Pesquisa mostra áreas de recorrência das queimadas: Foto reprodução

Raimari Cardoso — Em colaboração especial para o Portal Acre

Uma pesquisa robusta e inédita acaba de lançar luz sobre o impacto das queimadas e incêndios florestais no Acre, entre os anos de 2005 e 2022. O livro “Atlas do Fogo no Estado do Acre: 2005-2022”, publicado pela Editora Dialética, reúne um esforço científico conduzido por Sonaira Souza da Silva, Mirian Soares de Amorim, Iarytssa Rocha Lima, Antonio Willian Flores de Melo e Igor Oliveira, professores e pesquisadores da Universidade Federal do Acre (UFAC).

A obra, fruto de quase duas décadas de análises, apresenta mapas e gráficos que permitem compreender onde e como o fogo tem se distribuído, diferenciando queimadas agropecuárias de incêndios florestais, distinção essencial para avaliar os efeitos socioambientais desses eventos, possibilitando interpretações que não apenas registram a devastação, mas também fornecem pistas essenciais para formulação de políticas públicas ambientais e agrícolas.

Os resultados apontam que, em 17 anos, o Acre registrou mais de 2,8 milhões de hectares de queimadas agrícolas e cerca de 519 mil hectares de florestas degradadas pelo fogo, muitas delas posteriormente desmatadas. O estudo mostra ainda que os Projetos de Assentamento e a região leste do estado concentram os maiores impactos, devido à fragmentação florestal e ao avanço do desmatamento. Já Terras Indígenas e Unidades de Conservação historicamente sofreram menos com o fogo, embora o número de queimadas tenha aumentado de forma preocupante nesses territórios nos últimos anos.

O livro reforça que as mudanças climáticas, associadas a secas extremas e práticas agropecuárias insustentáveis, tendem a intensificar os incêndios no futuro. Por isso, os autores defendem a necessidade urgente de políticas públicas de prevenção, adaptação e mitigação, que ofereçam alternativas ao uso do fogo e promovam um manejo agrícola sustentável.

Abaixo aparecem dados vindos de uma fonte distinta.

(** The stored record has its [xcall]; the update brings [execute] and
    holds [null] for [xcall]. *)
Lemma C6_merge_never_regresses_witness :
  let c := fst (storeTransfers empty_cache [T_xcall]) in
  exists R',
    getTransfer (fst (storeTransfers c [T_execute])) (transferId T_execute) = Some R'
    /\ get_prop "xcall" R' = get_prop "xcall" T_xcall.
Proof.
  intros c.
  apply (C6_merge_never_regresses c T_execute T_xcall "xcall").
  - apply reachable_store; [apply reachable_empty|].
    constructor; [vm_compute; reflexivity | constructor].
  - vm_compute. reflexivity.
  - vm_compute. reflexivity.
  - reflexivity.
  - reflexivity.
Defined.

(** *** The error ledger *)

Lemma length_append (s1 s2 : string) :
  String.length (s1 +:+ s2) = (String.length s1 + String.length s2)%nat.
Proof. induction s1 as [|c s1 IH]; simpl; [reflexivity | now rewrite IH]. Qed.

Lemma escape_char_length c : (1 <= String.length (escape_char c))%nat.
Proof.
  unfold escape_char.
  repeat match goal with
         | |- context [if ?b then _ else _] => destruct b
         end; simpl; lia.
Qed.

Lemma escape_length s : (String.length s <= String.length (escape s))%nat.
Proof.
  induction s as [|c s IH]; simpl; [lia|].
  rewrite length_append. pose proof (escape_char_length c). lia.
Qed.

(** The JSON text of a string is never the string itself: it is longer
    by its two quotes at least. *)
Lemma quote_differs s : quote s <> s.
Proof.
  intros E. apply (f_equal String.length) in E. unfold quote in E.
  simpl in E. rewrite length_append in E. simpl in E.
  pose proof (escape_length s). lia.
Qed.

Lemma includes_app l1 l2 x : includes (l1 ++ l2) x = includes l1 x || includes l2 x.
Proof. unfold includes. apply existsb_app. Qed.

Lemma saveError_answer c id X :
  fst (saveError c id X) = true -> includes (getErrors c id) (quote X) = false.
Proof. unfold saveError. cbn [fst]. apply negb_true_iff. Qed.

Lemma saveError_new c id X :
  includes (getErrors c id) (quote X) = false ->
  saveError c id X
  = (true, mkCache (transfers c) (pending c) (nonces c)
                   (<[id := getErrors c id ++ [X]]> (errors c))).
Proof. unfold saveError. now intros ->. Qed.

(** C3 (code defect).  [saveError] looks for the JSON text of the error
    (the string in quotes) in a list that holds the errors themselves,
    so it never finds the error it has just stored: when the first
    call of [saveError(id, X)] answers [true], so does the second, and
    the list of errors of [id] ends with [X] twice. *)
Theorem C3_saveError_stores_duplicates c id X :
  fst (saveError c id X) = true ->
  let c1 := snd (saveError c id X) in
  fst (saveError c1 id X) = true
  /\ getErrors (snd (saveError c1 id X)) id = getErrors c id ++ [X; X].
Proof.
  intros Hnew. apply saveError_answer in Hnew.
  rewrite (saveError_new c id X Hnew). cbn [fst snd].
  set (c1 := mkCache _ _ _ _).
  assert (Hcur : getErrors c1 id = getErrors c id ++ [X]).
  { unfold getErrors at 1, c1. cbn [errors]. now rewrite lookup_insert_eq. }
  assert (Hnew1 : includes (getErrors c1 id) (quote X) = false).
  { rewrite Hcur, includes_app, Hnew. cbn [orb]. unfold includes. cbn [existsb].
    rewrite orb_false_r. apply String.eqb_neq, quote_differs. }
  rewrite (saveError_new c1 id X Hnew1). cbn [fst snd]. split; [reflexivity|].
  unfold getErrors at 1. cbn [errors]. rewrite lookup_insert_eq. cbn [default].
  now rewrite Hcur, <- app_assoc.
Qed.

(** On the empty store: [saveError("0xt1", "X")] answers [true] twice
    and the errors of the transfer are [["X"; "X"]]. *)
Lemma C3_saveError_stores_duplicates_witness :
  let c1 := snd (saveError empty_cache "0xt1" "X") in
  fst (saveError empty_cache "0xt1" "X") = true
  /\ fst (saveError c1 "0xt1" "X") = true
  /\ getErrors (snd (saveError c1 "0xt1" "X")) "0xt1" = ["X"; "X"].
Proof.
  split; [reflexivity|].
  apply (C3_saveError_stores_duplicates empty_cache "0xt1" "X"). reflexivity.
Defined.

(** *** The nonce watermark *)

Lemma write_transfer_nonces c m : nonces (write_transfer c m) = nonces c.
Proof.
  unfold write_transfer, addPending, removePending.
  repeat match goal with
         | |- context [if ?b then _ else _] => destruct b
         | |- context [match ?o with Some _ => _ | None => _ end] => destruct o
         end; reflexivity.
Qed.

Lemma getLatestNonce_write_transfer c m d :
  getLatestNonce (write_transfer c m) d = getLatestNonce c d.
Proof. unfold getLatestNonce. now rewrite write_transfer_nonces. Qed.

(** The part of the nonce claim that holds: a call never lowers a
    watermark, publishes an event for every domain whose watermark it
    raised, and publishes at most one event per domain. *)

Lemma track_nonce_above c0 c highest did u :
  (forall d, getLatestNonce c d = getLatestNonce c0 d) ->
  (forall d n, highest !! d = Some n -> (getLatestNonce c0 d <= n)%Z) ->
  forall d n, (track_nonce c highest did u).1 !! d = Some n ->
              (getLatestNonce c0 d <= n)%Z.
Proof.
  intros Hc Hh d n. unfold track_nonce.
  set (od := originDomain u). rewrite (Hc od).
  destruct (highest !! od) as [m|] eqn:Hm;
    [destruct (m =? 0)%Z|];
    destruct (Number (get_prop "nonce" u)) as [k|];
    try match goal with
        | |- context [(?k >? ?x)%Z] => destruct (Z.gtb_spec k x)
        end;
    cbn [fst]; rewrite ?lookup_insert;
    repeat match goal with
           | |- context [decide ?P] => destruct (decide P)
           end;
    intros E; try (apply Hh in E; lia); try (inversion E; subst; clear E);
    try lia; try (apply Hh in Hm; lia).
Qed.

Lemma store_transfers_above c0 ts : forall st,
  nonces (data st) = nonces c0 ->
  (forall d n, highestNonceByDomain st !! d = Some n -> (getLatestNonce c0 d <= n)%Z) ->
  let st' := fold_left store_transfer ts st in
  nonces (data st') = nonces c0
  /\ (forall d n, highestNonceByDomain st' !! d = Some n -> (getLatestNonce c0 d <= n)%Z).
Proof.
  induction ts as [|u ts IH]; intros st Hn Hh; [now split|].
  cbn [fold_left]. apply IH.
  - rewrite data_store_transfer. cbn zeta.
    destruct (same_stringified _ _); [exact Hn | now rewrite write_transfer_nonces].
  - unfold store_transfer. destruct (same_stringified _ _); [exact Hh|].
    intros d n.
    pose proof (track_nonce_above c0
                  (write_transfer (data st) (collate (getTransfer (data st) (transferId u)) u))
                  (highestNonceByDomain st) (nonceDidIncreaseForDomain st)
                  (collate (getTransfer (data st) (transferId u)) u)) as Hstep.
    destruct (track_nonce _ _ _ _) as [h' d']. cbn [highestNonceByDomain].
    apply Hstep; [|exact Hh].
    intros d0. unfold getLatestNonce. now rewrite write_transfer_nonces, Hn.
Qed.

Lemma publish_nonce_above c0 did l : forall c evs,
  (forall d n, (d, n) ∈ l -> (getLatestNonce c0 d <= n)%Z) ->
  (forall d, (getLatestNonce c0 d <= getLatestNonce c d)%Z) ->
  forall d, (getLatestNonce c0 d
             <= getLatestNonce (fold_left (publish_nonce did) l (c, evs)).1 d)%Z.
Proof.
  induction l as [|[d0 n0] l IH]; intros c evs Hl Hc; [exact Hc|].
  cbn [fold_left publish_nonce].
  assert (Hl' : forall d n, (d, n) ∈ l -> (getLatestNonce c0 d <= n)%Z).
  { intros d n H. apply Hl. now right. }
  destruct (did !! d0) as [[|]|]; try (apply IH; assumption).
  apply IH; [exact Hl'|].
  intros d. unfold getLatestNonce at 2. cbn [nonces]. rewrite lookup_insert.
  destruct (decide (d0 = d)) as [<-|_]; [apply Hl; left | apply Hc].
Qed.

Lemma getLatestNonce_monotone c ts d :
  (getLatestNonce c d <= getLatestNonce (storeTransfers c ts).1 d)%Z.
Proof.
  unfold storeTransfers.
  destruct (store_transfers_above c ts (mkBatch c ∅ ∅) eq_refl) as [Hn Hh].
  { intros d0 n H. cbn in H. now rewrite lookup_empty in H. }
  apply publish_nonce_above.
  - intros d0 n H. apply elem_of_map_to_list in H. now apply Hh.
  - intros d0. unfold getLatestNonce. rewrite Hn. lia.
Qed.





(** C2 (code defect).  The first record of a domain met in a call sets
    [nonceDidIncreaseForDomain] for it, whatever its nonce.  So a call
    that merges one record whose nonce [n] is not above the watermark
    of its origin domain still publishes a [NewHighestNonce] event for
    that domain, with the watermark it had, and leaves it there. *)
Theorem C2_event_without_increase c U n :
  let existing := getTransfer c (transferId U) in
  let M := collate existing U in
  same_stringified U existing = false ->
  Number (get_prop "nonce" M) = Some n ->
  (n <= getLatestNonce c (originDomain M))%Z ->
  snd (storeTransfers c [U])
  = [mkNewHighestNonce (originDomain M) (getLatestNonce c (originDomain M))]
  /\ getLatestNonce (fst (storeTransfers c [U])) (originDomain M)
     = getLatestNonce c (originDomain M).
Proof.
  intros existing M Hskip Hn Hle.
  unfold storeTransfers. cbn [fold_left]. unfold store_transfer. cbn [data].
  fold existing. rewrite Hskip. fold M.
  unfold track_nonce. cbn [highestNonceByDomain nonceDidIncreaseForDomain].
  rewrite lookup_empty, Hn, getLatestNonce_write_transfer.
  destruct (Z.gtb_spec n (getLatestNonce c (originDomain M))) as [Hgt|_]; [lia|].
  cbn [highestNonceByDomain nonceDidIncreaseForDomain data].
  rewrite !insert_empty, map_to_list_singleton. cbn [fold_left publish_nonce].
  rewrite lookup_singleton_eq. cbn [fst snd app]. split; [reflexivity|].
  unfold getLatestNonce at 1. cbn [nonces]. now rewrite lookup_insert_eq.
Qed.

(** The watermark of domain 1337 is 5; a call stores a record of that
    domain with nonce 3: the event [{domain: "1337", nonce: 5}] is
    published and the watermark is still 5. *)
Lemma C2_event_without_increase_witness :
  let c := fst (storeTransfers empty_cache [T_nonce5]) in
  getLatestNonce c "1337" = 5%Z
  /\ snd (storeTransfers c [T_nonce3]) = [mkNewHighestNonce "1337" 5]
  /\ getLatestNonce (fst (storeTransfers c [T_nonce3])) "1337" = 5%Z.
Proof.
  intros c. split; [vm_compute; reflexivity|].
  apply (C2_event_without_increase c T_nonce3 3).
  - vm_compute. reflexivity.
  - vm_compute. reflexivity.
  - vm_compute. discriminate.
Defined.

(** C7 (code defect, the one of C2).  The store holds a record with its
    [xcall]; the update [T_execute_only] brings [execute].  The second of
    two calls [storeTransfers([T_execute_only])] leaves the store, the
    pending index with it, as the first left it, and publishes a
    [NewHighestNonce] event again, for a watermark that was 1 before
    either call. *)
Theorem C7_second_merge_publishes_again :
  let c0 := (storeTransfers empty_cache [T_xcall]).1 in
  let c1 := (storeTransfers c0 [T_execute_only]).1 in
  (storeTransfers c1 [T_execute_only]).1 = c1
  /\ getPending c1 "1337" = []
  /\ getLatestNonce c0 "1337" = 1%Z
  /\ (storeTransfers c0 [T_execute_only]).2 = [mkNewHighestNonce "1337" 1]
  /\ (storeTransfers c1 [T_execute_only]).2 = [mkNewHighestNonce "1337" 1].
Proof. repeat split; vm_compute; reflexivity. Qed.

End TransfersCacheFacts.

(** ** The hub: RootManager *)

Section RootManagerProperties.
Import Solidity RootManager.
Local Open Scope N_scope.

Ltac run := unfold bind, get, modify, require, revert, ret in *; simpl in *.
(** * finbot: the Chinese bookkeeping-command interpreter

    A shallow embedding of the deterministic core of the finbot backend:

    - [backend/utils/date_parser.py]   (class [DateParser]),
    - [backend/services/nlp_parser.py] (class [NLPParser]),
    - [backend/routers/chat.py]        (function [_detect_intent]),
    - [backend/models/database.py]     (the default categories),
    - [backend/routers/analytics.py] and [backend/routers/import_export.py]
      (the periods of [get_summary], [get_trend] and [export_pdf]),

    followed by the properties of that code.

    Conventions of the embedding.
    - A Python [str] is the list of its Unicode code points ([list Z]);
      literals are written as UTF-8 string constants and decoded by [utf8].
    - A Python exception is a value: every function that can raise returns
      a [result], and [let*] threads the first exception through.
    - [date.today()] is an explicit argument [today].
    - A Python [float] is represented by the decimal fraction it is
      written as (binary64 rounding is not modelled: the amounts in the
      properties below are integers up to 2^53, which are exact, and every sum
      of confidence weights that [parse] can form is the double nearest to
      the same sum of fractions).
    - [jieba.cut], the external word segmenter, is a parameter [cut]. *)

From Stdlib Require Import String ZArith List Bool Lia QArith Qreduction.
Import ListNotations.
Local Open Scope Z_scope.

(* ================================================================== *)
(** ** Python values: exceptions, strings, floats *)

Inductive exn : Type :=
| ValueError
| OverflowError
| KeyError
| UnboundLocalError.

Principais achados: um retrato do fogo no Acre

O estudo aponta que o fogo se consolidou como elemento transformador da paisagem acreana. Os dados dimensionam a gravidade:

Queimadas em larga escala – Entre 2005 e 2022, o Acre registrou 2,8 milhões de hectares queimados em áreas agrícolas. O levantamento mostra que 41% ocorreram em regiões recém-desmatadas, revelando a íntima ligação entre desmatamento e uso do fogo. Outros 59% atingiram áreas de agricultura e pastagens já estabelecidas, sinalizando que o fogo continua sendo uma ferramenta recorrente no manejo agrícola.

Degradação florestal preocupante – Foram identificados 519 mil hectares de florestas ainda em pé degradadas pelo fogo, um dado alarmante. Mais de um terço dessas áreas (36%) acabaram desmatadas até 2022, revelando um processo de degradação em cascata: primeiro o fogo, depois a derrubada definitiva.

Novos focos em áreas antes preservadas – Regiões tradicionalmente mais protegidas, como Purus, Tarauacá-Envira e Juruá, além de Unidades de Conservação, passaram a registrar aumento expressivo de queimadas. Para os autores, esse movimento indica uma expansão da fronteira do fogo e eleva o risco de perda de biodiversidade.

Resistência em Terras Indígenas – O levantamento mostra que Terras Indígenas e Unidades de Conservação apresentam os menores índices de fogo. No entanto, os pesquisadores alertam para um crescimento recente e preocupante das ocorrências nesses territórios, historicamente considerados barreiras naturais contra o avanço da degradação.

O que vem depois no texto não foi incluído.